At least Avery’s back safe and the nightmare is over. No one thinks he’s a murderer anymore. But the truth sickens him. He’d never done anything to encourage Marion. He’d had no idea. Who could imagine Marion—a competent, professional nurse—was capable of something like this? She was going to kill his daughter! She essentially accused an innocent boy of murder, out of malice. This is a woman who tried to destroy lives, out of jealousy. It’s truly frightening. It was a diabolical plan, perfectly calibrated to make each of them suffer and to keep him and Nora apart in mutual suspicion. She didn’t care that his daughter would have to die to make it all work.
It troubles him to learn that she and Avery were friends. That Avery went over there that day, of her own volition. He tries to ignore his doubts, shake them away.
But Marion failed. Avery is fine, she’s safe. They know the truth. Nora’s son had nothing to do with Avery’s disappearance. And now they know that William didn’t either. He feels like he can start to breathe again.
Bledsoe says, as they pack up to leave, “There will be an autopsy on Marion Cooke. All pretty straightforward.”
* * *
? ? ?
Avery has gone up to her room to rest, exhausted after everything that’s happened, especially the interview with the detectives. It went fine. The main thing is, Marion’s dead; she can’t contradict her.

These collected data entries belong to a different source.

Lemma store_connect bs main log d kvs k td :
  store_ok bs main log → b_Height (bd_Block d) = Z.of_nat (length main) → (∀ d', d' ∈ main → hash_of d' ≠ hash_of d) →
  foreign kvs → (isRecordBlockSequence C = true → k = Z.of_nat (length log)) →
  store_ok (mkBS (connect_db (bs_db bs) kvs d k td) (b_Height (bd_Block d)) (Some (bd_Block d)))
    (main ++ [d]) (log ++ [mkSeq (hash_of d) AddBlock]).
Proof using Type.
  intros H Hh Hnew F Hk. split; simpl.
  - intros i d' [Hi|[-> ->]]%lookup_snoc_Some; [by apply (so_heights _ _ _ H)|done].
  - intros z. rewrite conn_height by done. rewrite (so_by_height _ _ _ H). destruct (Z.leb_spec 0 z) as [Hz|Hz].
    + rewrite Hh, lookup_snoc_height by done. by case_decide.
    + rewrite decide_False; [done|lia].
  - intros i. rewrite conn_headers by (try done; lia). rewrite (so_headers _ _ _ H), Hh.
    pose proof (lookup_snoc_height main d (Z.of_nat i) ltac:(lia)) as E. rewrite Nat2Z.id in E. rewrite E. by case_decide.
  - intros h v. rewrite conn_hash by done. case_decide as E.
    + subst h. split.
      * intros [= <-]. exists (length main), d. rewrite Hh. split_and!; [|done|done]. apply lookup_snoc_Some. by right.
      * intros (i & d' & Hi & E & ->). apply lookup_snoc_Some in Hi as [Hi|[-> ->]]; [|by rewrite Hh].
        exfalso. apply (Hnew d'); [by eapply list_elem_of_lookup_2|done].
    + rewrite (so_by_hash _ _ _ H). split; intros (i & d' & Hi & E' & ->); exists i, d'; (split; [|done]).
      * apply lookup_snoc_Some. by left.
      * apply lookup_snoc_Some in Hi as [Hi|[-> ->]]; [done|by subst h].
  - intros d' Hd. unfold has_block. rewrite conn_body, conn_header by done.
    apply elem_of_app in Hd as [Hd|Hd%list_elem_of_singleton]; [|subst; by rewrite !decide_True].
    rewrite !decide_False by (by apply Hnew). by apply (so_blocks _ _ _ H).
  - rewrite length_app, Hh. simpl. lia.
  - intros _. rewrite conn_last by done. rewrite length_app, Hh. simpl. do 2 f_equal. lia.
  - intros d'. rewrite last_snoc. intros [= <-]. eauto.
  - intros R. apply log_connect; [done|done|by apply Hk|by apply (so_log _ _ _ H)].
Qed.

Lemma store_disconnect bs main log d kvs k :
  store_ok bs (main ++ [d]) log → foreign kvs → Z.of_nat (length main) < 2 ^ 63 →
  (isRecordBlockSequence C = true → k = Z.of_nat (length log)) →
  (∀ d', list.last main = Some d' → hash_of d' = ParentHash (bd_Block d)) →
  store_ok (UpdateLastBlock (UpdateHeight (set_db bs (disconnect_db (bs_db bs) kvs d k))) (ParentHash (bd_Block d)))
    main (log ++ [mkSeq (hash_of d) DelBlock_]).
Proof using Type.
  intros H F Hm Hk Hp.
  assert (b_Height (bd_Block d) = Z.of_nat (length main)) as Hh.
  { apply (so_heights _ _ _ H). apply lookup_snoc_Some. by right. }
  set (db' := disconnect_db (bs_db bs) kvs d k).
  assert (∀ d', d' ∈ main → has_block db' (hash_of d') d') as Hb.
  { intros d' Hd. unfold has_block, db'. rewrite !disc_same by naive_solver. apply (so_blocks _ _ _ H). set_solver. }
  assert (UpdateHeight (set_db bs db') = mkBS db' (Z.of_nat (length main) - 1) (lastBlock bs)) as EU.
  { unfold UpdateHeight, LoadBlockStoreHeight. simpl. unfold db' at 1. rewrite disc_last, decodeHeight_Encode by done.
    rewrite Hh, wrap64_id by (unfold in64; lia). done. }
  assert (∀ d', list.last main = Some d' → d' ∈ main) as Hin.
  { intros d' Hd. rewrite last_lookup in Hd. by eapply list_elem_of_lookup_2. }
  assert (∃ lb, UpdateLastBlock (mkBS db' (Z.of_nat (length main) - 1) (lastBlock bs)) (ParentHash (bd_Block d)) =
    mkBS db' (Z.of_nat (length main) - 1) lb ∧ ∀ d', list.last main = Some d' → ∃ b, lb = Some b ∧ b_Hash b = hash_of d') as (lb & EL & HL).
  { unfold UpdateLastBlock. destruct (list.last main) as [d'|] eqn:Em.
    - rewrite <- (Hp d' eq_refl). rewrite (load_has_block _ _ d') by (by apply Hb, Hin). eexists. split; [done|].
      intros d'' [= <-]. eexists. split; [done|apply stored_hash].
    - destruct (LoadBlockByHash _ _); eexists; (split; [done|done]). }
  rewrite EU, EL. split; simpl.
  - intros i d' Hi. apply (so_heights _ _ _ H). apply lookup_snoc_Some. by left.
  - intros z. unfold db'. rewrite disc_height by done. rewrite (so_by_height _ _ _ H), Hh. destruct (Z.leb_spec 0 z) as [Hz|Hz].
    + rewrite lookup_snoc_height by done. case_decide as E; [|done]. subst. by rewrite Nat2Z.id, lookup_ge_None_2.
    + by case_decide.
  - intros i. unfold db'. rewrite disc_headers by (try done; lia). rewrite (so_headers _ _ _ H), Hh.
    pose proof (lookup_snoc_height main d (Z.of_nat i) ltac:(lia)) as E. rewrite Nat2Z.id in E. rewrite E. case_decide; [|done].
    by rewrite lookup_ge_None_2 by lia.
  - intros h v. unfold db'. rewrite disc_hash by done. case_decide as E.
    + split; [done|]. intros (i & d' & Hi & E' & _). subst h. exfalso.
      assert (i = length main) as ->. { eapply store_nodup; [exact H| | |exact E']; apply lookup_snoc_Some; [by left|by right]. }
      apply lookup_lt_Some in Hi. lia.
    + rewrite (so_by_hash _ _ _ H). split; intros (i & d' & Hi & E' & ->); exists i, d'; (split; [|done]).
      * apply lookup_snoc_Some in Hi as [Hi|[-> ->]]; [done|by subst h].
      * apply lookup_snoc_Some. by left.
  - done.
  - done.
  - intros Hne. unfold db'. rewrite disc_last, Hh, wrap64_id by (done || (unfold in64; lia)). done.
  - done.
  - intros R. apply log_disconnect; [done|done|by apply Hk|by apply (so_log _ _ _ H)].
Qed.

(** Writing a block of a side chain. *)
Lemma store_side bs main log d td :
  store_ok bs main log → (∀ d', d' ∈ main → hash_of d' = hash_of d → body_of C d' = body_of C d ∧ header_of (bd_Block d') = header_of (bd_Block d)) →
  store_ok (set_db bs (write (bs_db bs)
    ([BSet (calcHashToBlockBodyKey (hash_of d)) (body_Encode (body_of C d));
      BSet (calcHashToBlockHeaderKey (hash_of d)) (Encode (header_of (bd_Block d)))] ++ SaveTdByBlockHash (hash_of d) td))) main log.
Proof using Type.
  intros H Hsame. unfold write. simpl. split; simpl; try apply H.
  - intros z. look. apply H.
  - intros i. look. apply H.
  - intros h v. look. apply H.
  - intros d' Hd. unfold has_block. look. destruct (so_blocks _ _ _ H d' Hd) as [H1 H2].
    destruct (decide (hash_of d' = hash_of d)) as [E|E].
    + destruct (Hsame d' Hd E) as [-> ->]. rewrite E. split; look; done.
    + split; look; done.
  - intros Hn. look. by apply H.
  - intros R. destruct (so_log _ _ _ H R) as [L1 L2 L3 L4]. split; [intros i; look; apply L1|look; apply L2|done|].
    intros d' Hd. look. by apply L4.
Qed.
End Store.
Definition modify (f : BlockChain → BlockChain) : M BlockChain unit := λ s, (Ret tt, f s).
Definition get {A} (f : BlockChain → A) : M BlockChain A := λ s, (Ret (f s), s).
(** A pure function whose error or panic is passed on. *)
Definition lift {A} (f : BlockChain → outcome A) : M BlockChain A := λ s, (f s, s).
Definition notify (o : list notice) : M BlockChain unit := modify (λ s, upd_out s o).

(** Reading a field through a nil pointer panics. *)
Definition deref (p : option nat) : M BlockChain blockNode := λ s,
  match p ≫= λ id, c_heap s !! id with Some n => (Ret n, s) | None => (Panic, s) end.
Definition best_tip : M BlockChain blockNode := λ s, deref (Tip (c_best s)) s.

(** ** Faults *)

Definition IsRecordFaultErr (e : error) : bool :=
  negb (bool_decide (e = ErrOther "ErrFutureBlock")) && negb (IsGrpcError grpc_status e) && negb (IsQueueError e).

Definition IsErrExecBlock (s : BlockChain) (height : Z) (hash : bytes) : option error :=
  snd <$> head (filter (λ f, f.1.1 = height ∧ f.1.2 = hash) ((map_to_list (c_faults s)).*2)).
Definition RecordFaultPeer (pid : string) (height : Z) (hash : bytes) (e : error) : M BlockChain unit :=
  modify (λ s, if bool_decide (pid ∈ c_peers s) then upd_faults s (<[pid := (height, hash, e)]> (c_faults s)) else s).

(** ** Adding to and removing from the main chain *)

Definition blockExists (s : BlockChain) (hash : bytes) : bool :=
  if HaveBlock (c_index s) hash then true
  else
    match GetBlockHeaderByHash (c_store s) hash with
    | Ret _ => match GetHeightByBlockHash (c_store s) hash with Ret height => negb (height =? -1) | _ => false end
    | _ => false
    end.

Definition chain_LoadBlockByHash (s : BlockChain) (hash : bytes) : outcome BlockDetail :=
  match GetCacheBlock (c_cache s) hash with
  | Some d => Ret d
  | None => LoadBlockByHash (c_store s) hash
  end.

(** An own block gets its final hashes by being executed. *)
Definition update_own_node (id : nat) (d : BlockDetail) : M BlockChain unit := λ s,
  match c_heap s !! id with
  | None => (Panic, s)
  | Some n =>
      if String.eqb (n_pid n) "self" then
        let hp := <[id := set_hashes n (b_Hash (bd_Block d)) (StateHash (bd_Block d))]> (c_heap s) in
        (Ret tt, upd_index s hp (UpdateNode hp (c_index s) (n_hash n) id))
      else (Ret tt, s)
  end.

Definition next_call : M BlockChain nat := λ s, (Ret (c_calls s), upd_calls s (S (c_calls s))).

(** An execution that fails is recorded against the peer; for some errors an own block is
    forgotten instead, to be tried again. *)
Definition exec_node (k : nat) (tip node : blockNode) (block : Block) : M BlockChain BlockDetail := λ s,
  let errReturn := negb (String.eqb (n_pid node) "self") in
  match ExecBlock (services k) (statehash tip) block errReturn true with
  | Ret (d, _) => (Ret d, s)
  | Panic => (Panic, s)
  | Err e =>
      if IsRecordFaultErr e then (_ ← RecordFaultPeer (n_pid node) (b_Height block) (n_hash node) e; throw e) s
      else if String.eqb (n_pid node) "self" then
        (_ ← modify (λ s, let '(hp, bi) := DelNode (c_heap s) (c_index s) (n_hash node) in upd_index s hp bi); throw e) s
      else (Err e, s)
  end.

(** [newbatch.Write()]: all of the batch is written, or nothing. *)
Definition write_batch (answer : option error) (batch : list bop) : M BlockChain unit := λ s,
  match answer with
  | Some e => (Err e, s)
  | None => (Ret tt, upd_store s (set_db (c_store s) (write (bs_db (c_store s)) batch)))
  end.
(** ** Choosing the best chain *)

Lemma reorganize_inv s main log tds path id n r s' :
  Inv C main0 s main log tds path → within s' → c_heap s !! id = Some n →
  reorganizeChain C (getReorganizeNodes s id).1 (getReorganizeNodes s id).2 s = (r, s') → r ≠ Panic →
  match r with Ret _ => ∃ main' log' rest, Inv C main0 s' main' log' tds (id :: rest) | _ => Good s' end.
Proof using LD.
  intros I HW Hn H Hr. unfold reorganizeChain in H. destruct (getReorganizeNodes s id) as [det att] eqn:EG. cbn [fst snd] in H.
  run_step H Ha. run_step H Hb. destruct (tip_path C _ _ _ _ _ _ I) as (t & tip & HT & Et & Ht & _).
  assert (∀ a b, path = a ++ b →
    ∀ i j d0 m, a !! i = Some j → load_blocks s a !! i = Some d0 → c_heap s !! j = Some m → 0 <= n_height m →
     ∃ d, main !! Z.to_nat (n_height m) = Some d ∧ header_of (bd_Block d0) = header_of (bd_Block d)) as Hdet.
  { intros a b Ep i j d0 m Hi Hj Hm Hpos. pose proof (iv_path _ _ _ _ _ _ _ I) as HL. rewrite Ep in HL. apply linked_app in HL as [HL _].
    destruct (load_aligned _ _ _ _ _ I _ _ _ _ HL Hj) as (j' & m' & Hi' & Hm' & Hload). simplify_eq.
    eapply (block_header _ _ _ _ _ I); [|exact Hm|done|done]. apply elem_of_app. left. by eapply list_elem_of_lookup_2. }
  unfold getReorganizeNodes in EG. rewrite HT in EG.
  pose proof (f_equal fst EG) as E1. pose proof (f_equal snd EG) as E2. cbn [fst snd] in E1, E2. clear EG. subst det att.
  destruct (FindFork (c_heap s) (c_best s) (Some id)) as [f|] eqn:Ef.
  - destruct (FindFork_spec _ _ _ _ _ (iv_view _ _ _ _ _ _ _ I) Ef) as (Hfq & Hfpos & l & Hl & Hh).
    assert (f ∈ path) as Hfp. { destruct (vo_prefix _ _ _ (iv_view _ _ _ _ _ _ _ I)) as [rest ->]. set_solver. }
    apply list_elem_of_split in Hfp as (a & b & Ep).
    pose proof (iv_path _ _ _ _ _ _ _ I) as HL. rewrite Ep in HL. apply linked_app in HL as [HLa HLb].
    rewrite (path_to_linked _ _ f a (Some t) (iv_parents _ _ _ _ _ _ _ I) HLa) in H; [| |done].
    2: { rewrite <- Et, Ep. by destruct a. }
    rewrite (path_to_linked _ _ f l (Some id) (iv_parents _ _ _ _ _ _ _ I) Hl Hh) in H by done.
    apply bind_cases in H as [(u & s1 & H1 & H)|[(e & H1 & ->)|[_ ->]]]; [| |done].
    + assert (J s1 ∧ within s1) as [J1 W1].
      { pose proof (mono_detach C a (load_blocks s a) s (iv_J _ _ _ _ _ _ _ I)) as [J1 _]. rewrite H1 in J1. split; [done|].
        pose proof (mono_attach C (rev l) (load_blocks s (rev l)) s1 J1) as [_ X]. rewrite H in X. auto. }
      rewrite Ep in I. destruct (detach_inv a s main log tds (f :: b) _ (Ret u) s1 I W1 H1) as (m1 & l1 & I1 & Eh); [done|by eapply Hdet|].
      assert (∀ j, j ∈ l → ∃ m, c_heap s !! j = Some m ∧ 0 <= n_height m) as Hall.
      { intros j Hj. destruct (linked_in _ _ _ j Hl Hj) as [m Hm]. exists m. split; [done|].
        assert (linked (c_heap s) (l ++ f :: b) None) as Hlf by (apply linked_app; split; done).
        apply list_elem_of_lookup in Hj as [i Hi]. assert (head (l ++ f :: b) = Some id) as Hh' by (rewrite <- Hh; by destruct l).
        assert ((l ++ f :: b) !! i = Some j) as Hi' by (by apply lookup_app_l_Some).
        assert ((l ++ f :: b) !! length l = Some f) as Hf' by (by rewrite lookup_app_r, Nat.sub_diag by lia).
        pose proof (linked_height _ _ _ _ _ _ (iv_parents _ _ _ _ _ _ _ I) Hlf Hh' Hi') as G1.
        pose proof (linked_height _ _ _ _ _ _ (iv_parents _ _ _ _ _ _ _ I) Hlf Hh' Hf') as G2.
        unfold hgt in G1 at 1. rewrite Hm in G1. apply lookup_lt_Some in Hi. lia. }
      pose proof (attach_inv (rev l) s1 m1 l1 tds (f :: b) (load_blocks s (rev l)) r s' I1 HW H Hr) as HA.
      rewrite rev_involutive in HA.
      assert (match r with Ret _ => ∃ m2 l2, Inv C main0 s' m2 l2 tds (l ++ f :: b) | _ => Good s' end) as HA'.
      { apply HA; [by rewrite Eh|]. intros i j d0 m Hi Hj Hm. rewrite Eh in Hm.
        destruct (load_all _ _ _ _ _ I (rev l) i j) as (m' & d' & Hm' & Hd' & _ & Hbl); [|done|simplify_eq; done].
        intros x Hx. apply Hall. apply list_elem_of_In, in_rev. by apply list_elem_of_In. }
      destruct r; [|done|done]. destruct HA' as (m2 & l2 & I2). exists m2, l2. destruct l as [|x l]; simpl in Hh; injection Hh as ->; eauto.
    + rewrite Ep in I. apply (detach_inv a s main log tds (f :: b) _ (Err e) s' I HW H1); [done|by eapply Hdet].
  - rewrite (path_to_root _ _ path (Some t) (iv_parents _ _ _ _ _ _ _ I) (iv_path _ _ _ _ _ _ _ I) Et) in H by done.
    pose proof I as I'. rewrite <- (app_nil_r path) in I'.
    apply bind_cases in H as [(u & s1 & H1 & H)|[(e & H1 & ->)|[_ ->]]]; [| |done].
    + exfalso. assert (J s1 ∧ within s1) as [J1 W1].
      { pose proof (mono_detach C path (load_blocks s path) s (iv_J _ _ _ _ _ _ _ I)) as [J1 _]. rewrite H1 in J1. split; [done|].
        match type of H with attach_all C ?x ?y s1 = _ => pose proof (mono_attach C x y s1 J1) as [_ X] end. rewrite H in X. auto. }
      destruct (detach_inv path s main log tds [] _ (Ret u) s1 I' W1 H1) as (m1 & l1 & I1 & _); [done|eapply Hdet; by rewrite app_nil_r|].
      by apply (path_ne C _ _ _ _ _ _ I1).
    + apply (detach_inv path s main log tds [] _ (Err e) s' I' HW H1); [done|]. eapply Hdet. by rewrite app_nil_r.
Qed.
(** A rasterizer: black where the rectangle does not reach, the nearest
    source pixel where it does. *)
Definition nearest (v : VideoElement) (rect : Emitter.DrawRect)
    (targetWidth targetHeight : N) : list byte :=
  flat_map (fun y =>
    flat_map (fun x =>
      let u := ((inject_Z (Z.of_nat x) + (1 # 2) - Emitter.offsetX rect)
                * N2Q (videoWidth v) / Emitter.drawWidth rect)%Q in
      let w := ((inject_Z (Z.of_nat y) + (1 # 2) - Emitter.offsetY rect)
                * N2Q (videoHeight v) / Emitter.drawHeight rect)%Q in
      let sx := Qfloor u in
      let sy := Qfloor w in
      if ((0 <=? sx) && (sx <? Z.of_N (videoWidth v))
          && (0 <=? sy) && (sy <? Z.of_N (videoHeight v)))%Z
      then firstn 4 (skipn (Z.to_nat ((sy * Z.of_N (videoWidth v) + sx) * 4))
                       (picture v))
      else [Byte.x00; Byte.x00; Byte.x00; Byte.xff])
      (seq 0 (N.to_nat targetWidth)))
    (seq 0 (N.to_nat targetHeight)).

(** The pipeline above once its pacing timer was started at clock
    reading 0, 25 frames into the first second of the media. *)
Definition paced25 : AVPipeline :=
  after (Emitter.startVideoProcessing (Some 25) 0 (playing target2x1 (surface 1))).

End Sample.

(** ** The OpenCV loader (lines 1-44) *)

Module Loader.

(** A promise: pending until it is settled, and settled once. *)
Inductive Promise :=
| Pending
| Resolved
| Rejected (message : string).

(** What the loader keeps on the page: the module variable
    [openCVPromise], whether [window.Module] carries the hooks of lines
    11-23, and the [src] of the scripts appended to the body. *)
Record Page := mkPage {
  openCVPromise : option Promise;
  hooks : bool;
  scripts : list string
}.

Definition blank : Page := mkPage None false [].

(** [initOpenCV] (lines 4-36); the promise it returns is the one the page
    holds afterwards. *)
Definition initOpenCV (page : Page) : Page :=
  match openCVPromise page with
  | Some _ => page
  | None =>
      mkPage (Some Pending) true
        (scripts page ++ ["/stereoplayer/src/lib/opencv.js"%string])
  end.

Inductive LoadError := NotInitialized.

(** [getCV] (lines 39-44). *)
Definition getCV (page : Page) : Promise + LoadError :=
  match openCVPromise page with
  | None => inr NotInitialized
  | Some promise => inl promise
  end.

(** [resolve] and [reject] act on a pending promise only. *)
Definition settle (outcome : Promise) (promise : Promise) : Promise :=
  match promise with
  | Pending => outcome
  | _ => promise
  end.

(** What the runtime and the script element report through the hooks. *)
Inductive Report :=
| onRuntimeInitialized
| print (text : string)
| printErr (text : string)
| onerror.

(** The hooks of lines 12-22 and 29-31. *)
Definition report (r : Report) (page : Page) : Page :=
  match openCVPromise page, hooks page with
  | Some promise, true =>
      let promise' :=
        match r with
        | onRuntimeInitialized => settle Resolved promise
        | print _ => promise
        | printErr text => settle (Rejected text) promise
        | onerror => settle (Rejected "Failed to load OpenCV.js") promise
        end in
      mkPage (Some promise') true (scripts page)
  | _, _ => page
  end.

(** Calls of [initOpenCV] and reports, in any order. *)
Inductive Step :=
| Init
| Reported (r : Report).

Definition step (page : Page) (s : Step) : Page :=
  match s with
  | Init => initOpenCV page
  | Reported r => report r page
  end.

Definition steps (ss : list Step) (page : Page) : Page :=
  fold_left step ss page.

End Loader.

(** ** Strings *)

(** [s.includes(searchString)]: the search string occurs somewhere in [s]. *)
Fixpoint includes (searchString s : string) : bool :=
  String.prefix searchString s ||
  match s with
  | EmptyString => false
  | String _ s' => includes searchString s'
  end.

(** [s.endsWith(searchString)]: a tail of [s] is the search string. *)
Fixpoint endsWith (searchString s : string) : bool :=
  String.eqb searchString s ||
  match s with
  | EmptyString => false
  | String _ s' => endsWith searchString s'
  end.

(** Line 93. *)
Definition isDASH (manifestUrl : string) : bool :=
  endsWith ".mpd" manifestUrl || includes "dash" manifestUrl.

(** ** First declaration: set-up, listeners and audio *)

Module EmitterSetup.

(** A video element as [document.createElement('video')] makes it. *)
Definition createVideo : VideoElement := mkVideoElement true false 0 0 0 0 [].

(** [initialize] (lines 77-119), which awaits nothing.  [manifestUrl] is
    [None] when the configuration carries no string there: the test of
    line 93 then raises, after the video element was made, and the [catch]
    of line 116 raises it again. *)
Definition initialize (manifestUrl : option string) (p : AVPipeline) : Completion :=
  if isInitialized p then returns p []
  else
    let p1 := set_videoElement (Some createVideo) p in
    match manifestUrl with
    | None => throws p1 [] TypeError
    | Some url =>
        let p2 := if isDASH url then set_dashPlayer true p1 else p1 in
        let p3 := set_videoDestination
                    (Some (mkVideoDestination (Some (mkCanvas 300 150)) true)) p2 in
        returns (set_isInitialized true p3) []
    end.

(** The events of the video element that [setupEventListeners] (lines
    121-145) listens to; [playing] comes with what line 181 and line 189
    read from the browser. *)
Inductive MediaEvent :=
| onPlaying (totalVideoFrames : option N) (now : Q)
| onPause
| onEnded
| onError.

(** The listener of each event; the flag tells whether [ended] is emitted. *)
Definition setupEventListeners (ev : MediaEvent) (p : AVPipeline) : Completion * bool :=
  match ev with
  | onPlaying totalVideoFrames now =>
      (Emitter.startVideoProcessing totalVideoFrames now p, false)
  | onPause => (Emitter.stopVideoProcessing p, false)
  | onEnded => (Emitter.stopVideoProcessing p, true)
  | onError => (Emitter.stopVideoProcessing p, false)
  end.

(** The audio extension as [connectAudioSource] uses it: the gain node of
    each source and the audio context of the extension, if it has one. *)
Record AudioExtension := mkAudioExtension {
  audioSources : gmap N N;
  extensionContext : option AudioState
}.

(** The field [this.mediaElementSource], which the record of the pipeline
    does not hold, and the gain nodes it was connected to, oldest first. *)
Record AudioTap := mkAudioTap {
  mediaElementSource : bool;
  connected : list N
}.

(** [connectAudioSource] (lines 319-358).  Everything after the test of the
    parameters runs inside [try]; an exception is logged and the call
    returns. *)
Definition connectAudioSource (audioExtension : option AudioExtension)
    (sourceId : N) (p : AVPipeline) (tap : AudioTap) : AVPipeline * AudioTap :=
  match audioExtension with
  | None => (p, tap)
  | Some extension =>
      if sourceId =? 0 then (p, tap)
      else
        match audioSources extension !! sourceId with
        | None => (p, tap)
        | Some gainNode =>
            let p1 :=
              match audioContext p with
              | Some _ => p
              | None => set_audioContext (extensionContext extension) p
              end in
            if mediaElementSource tap then
              (p1, mkAudioTap true (connected tap ++ [gainNode]))
            else
              match audioContext p1, videoElement p1 with
              | Some _, Some _ => (p1, mkAudioTap true (connected tap ++ [gainNode]))
              | _, _ => (p1, tap)
              end
        end
  end.
(** A small serializer, enough for the closed instances below: strings are
    quoted without escapes. *)
Fixpoint render (v : Value) : string :=
  match v with
  | VUndefined => "undefined"
  | VNull => "null"
  | VBool true => "true"
  | VBool false => "false"
  | VNum n => numberToString n
  | VNaN => "null"
  | VStr s => dquote ++ s ++ dquote
  | VArr items => "[" ++ String.concat "," (map render items) ++ "]"
  | VObj props =>
      "{" ++ String.concat ","
               (map (fun kv : string * Value => let (k, x) := kv in (dquote ++ k ++ dquote ++ ":" ++ render x)) props)
          ++ "}"
  end.

(** Sample environment for closed instances, all of which use ASCII strings
    and values that have a text. *)
Definition sampleRuntime : Runtime :=
  {| stringify := render;
     stringifyIndented := render;
     toString := fun v =>
       match v with
       | VStr s => s
       | VNaN => "NaN"
       | other => render other
       end;
     encodeURIComponent := fun s => s;
     parseEpochSeconds := fun s =>
       if (s =? "2024-01-01T00:00:00Z")%string then Some 1704067200 else None;
     inheritedToString := fun k =>
       if (k =? "__proto__")%string then "[object Object]"
       else if (k =? "constructor")%string then "function Object() { [native code] }"
       else "function " ++ k ++ "() { [native code] }";
     codeUnits := fun s => map (fun c => String c EmptyString) (list_ascii_of_string s);
     upperFirstUnicode := fun s => s |}.

Definition sampleClient : TripItClient :=
  {| oauth := fun nonce _ _ _ _ _ => [("Authorization", "OAuth oauth_nonce=" ++ nonce)];
     accessToken := "token";
     accessTokenSecret := "secret" |}.
(** ** Statistics *)









(** ** The pareto pass *)

Lemma novelty_of_range (h : Heap) all a :
  (0 <= novelty_of h all a)%Q /\ (novelty_of h all a <= 1)%Q.
Proof.
  unfold novelty_of.
  set (others := map (fun b => Candidate.content (deref h b)) _).
  destruct others as [|o others'] eqn:E; [split; lra|].
  rewrite <- E. set (similar := List.filter _ others).
  assert (Hle : (List.length similar <= List.length others)%nat)
    by apply filter_length_le.
  assert (Hpos : (0 < inject_Z (Z.of_nat (List.length others)))%Q).
  { rewrite <- (Zlt_Qlt 0). rewrite E. cbn [List.length]. lia. }
  assert (Hr0 : (0 <= inject_Z (Z.of_nat (List.length similar))
                      / inject_Z (Z.of_nat (List.length others)))%Q).
  { apply Qle_shift_div_l; [exact Hpos|]. rewrite Qmult_0_l, <- (Zle_Qle 0). lia. }
  assert (Hr1 : (inject_Z (Z.of_nat (List.length similar))
                 / inject_Z (Z.of_nat (List.length others)) <= 1)%Q).
  { apply Qle_shift_div_r; [exact Hpos|]. rewrite Qmult_1_l, <- Zle_Qle. lia. }
  split; lra.
Qed.

Lemma list_eq_deref (h h' : Heap) :
  List.length h' = List.length h ->
  (forall a, (a < List.length h)%nat -> deref h' a = deref h a) ->
  h' = h.
Proof.
  intros Hlen Hcells. apply list_eq. intros i.
  destruct (Nat.lt_ge_cases i (List.length h)) as [Hlt|Hge].
  - specialize (Hcells i Hlt). unfold deref in Hcells.
    destruct (lookup_lt_is_Some_2 h i Hlt) as (c & Hc).
    destruct (lookup_lt_is_Some_2 h' i ltac:(lia)) as (c' & Hc').
    rewrite Hc, Hc' in Hcells. change (c' = c) in Hcells.
    rewrite Hc, Hc', Hcells. reflexivity.
  - rewrite !lookup_ge_None_2 by lia. reflexivity.
Qed.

She listens intently and hears the detectives leave the house. Her father hasn’t left with them. Her parents are still in the living room, talking in low voices. Michael is in his room, the door closed. She creeps quietly out onto the landing, where they can’t see her, and tries to overhear what they’re saying.
At first she can’t make it out, but then, as always, they forget to keep their voices down.
Her father says, “Aren’t you worried about her?”
“Of course I’m worried about her!” her mother replies.
“I—I don’t mean that,” her father says.
“What do you mean, then?”
She hears her dad walking toward the foot of the stairs and ducks out of sight. He’s probably checking to see if she’s there. She hears him go back into the living room, and creeps back out.
“I mean”—her father lowers his voice, but Avery can still hear it—“do you believe her, that it happened the way she said it did?”